Other cuts have been decided upon. The next planning-board secretary will only work half-time, and the court clerks that have left won’t be replaced.
The justice court is a large part of what’s missing on the revenue side. Town officials were expecting $350,000 as the town share of fines collected through the justice court, but there’s been a very big dropoff (in April, just $10 came in). It’s evident that the pandemic has played a large part. Bettez said it wasn’t immediately clear what role bail reform may have had, as that law had not been in effect very long when the last budget was passed.

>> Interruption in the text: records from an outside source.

Lemma seekGEOnSuffix_by_length_witness :
  seekGEOnSuffix ks_k200 0 suffix14 = Some 0.
Proof.
  pose proof (seekGEOnSuffix_by_length ks_k200
                (finishBlock (writeKeys [key_k200])) 0 suffix14) as H.
  destruct H as (_ & _ & H & _).
  - reflexivity.
  - vm_compute. split; [discriminate|reflexivity].
  - vm_compute. reflexivity.
  - destruct H as [H _]; [right; reflexivity|].
    rewrite H. vm_compute. reflexivity.
Defined.

(** C4 as stated fails: a suffix of length 14 is none of 0, 9 and 13, yet it
    is not searched as an untyped suffix; the MVCC search answers row 0 where
    the untyped search would answer row 1. *)
Lemma seekGEOnSuffix_len14_counterexample :
  len suffix14 <> 0 /\ len suffix14 <> 9 /\ len suffix14 <> 13
  /\ seekGEOnSuffix ks_k200 0 suffix14 = Some 0
  /\ search (untypedGE ks_k200 suffix14) 0
       (Bitmap.SeekSetBitGE (prefixChanged (finishBlock (writeKeys [key_k200]))) 1)
     = 1.
Proof. vm_compute. repeat split; discriminate. Qed.

(** On a run of MVCC rows held newest first the MVCC search condition, once
    true, stays true. *)
Lemma mvccGE_monotone (ks : cockroachKeySeeker) (w l lo hi : Z) :
  newestFirst ks lo hi ->
  forall i j, lo <= i -> i <= j -> j < hi ->
    mvccGE ks w l i = true -> mvccGE ks w l j = true.
Proof.
  intros Hrun i j Hlo Hij Hhi Hi.
  specialize (Hrun i j Hlo Hij Hhi).
  unfold mvccGE in *.
  apply orb_true_iff in Hi, Hrun. apply orb_true_iff.
  rewrite andb_true_iff, Z.ltb_lt, Z.eqb_eq, Z.leb_le in *.
  lia.
Qed.

(** On such a run a seek with an MVCC suffix lands on the first row whose
    timestamp is at most the seek timestamp: the condition fails on every row
    before the result and holds on every row from it to the end of the
    run. *)
Lemma seekGEOnSuffix_mvcc_run
    (ks : cockroachKeySeeker) (r : DataBlockReader) (idx : Z) (s : Bytes) :
  ks_reader ks = Some r ->
  0 <= idx < len (prefixChanged r) ->
  len (prefixChanged r) < 2 ^ 63 ->
  len s = 9 \/ len s = 13 \/ len s = 14 ->
  let u := Bitmap.SeekSetBitGE (prefixChanged r) (idx + 1) in
  let f := mvccGE ks (binary.Uint64 s)
             (if len s =? 9 then 0 else binary.Uint32 (slice_from s 8)) in
  newestFirst ks idx u ->
  exists row,
    seekGEOnSuffix ks idx s = Some row
    /\ idx <= row <= u
    /\ (forall i, idx <= i < row -> f i = false)
    /\ (forall j, row <= j < u -> f j = true).
Proof.
  intros Hr Hidx Hn Hlen u f Hrun.
  assert (Hu : idx + 1 <= u <= len (prefixChanged r))
    by (apply SeekSetBitGE_bounds; lia).
  exists (search f idx u).
  destruct (search_spec f idx u) as (R1 & R2 & R3); try lia.
  assert (Hmono : forall i j, idx <= i -> i <= j -> j < u ->
                    f i = true -> f j = true)
    by (intros i j; apply mvccGE_monotone; exact Hrun).
  split; [|split; [exact R1|split]].
  - unfold seekGEOnSuffix, withSynthetic, withLogical, withWall.
    rewrite Hr. fold u. subst f.
    change (9 + 4 + 1) with 14. change (9 + 4) with 13.
    destruct Hlen as [-> | [-> | ->]]; reflexivity.
  - apply search_least; try lia. exact Hmono.
  - intros j Hj. apply (Hmono (search f idx u) j); try lia.
    apply R2. lia.
Qed.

State aid for this year has been cut across the board by 20 percent, which means $161,000 in highway-paving funds won’t be available. Bettez said that the ten percent that sales-tax revenues have dropped will cost New Paltz $230,000. The supervisor expects the numbers to get worse if the pandemic resurges in New York.
What would it take to cut the remaining $300,000 to get under the tax cap? “We would have to look at layoffs,” replied Bettez. “We’ve cut things that will have to be put back when things get better.”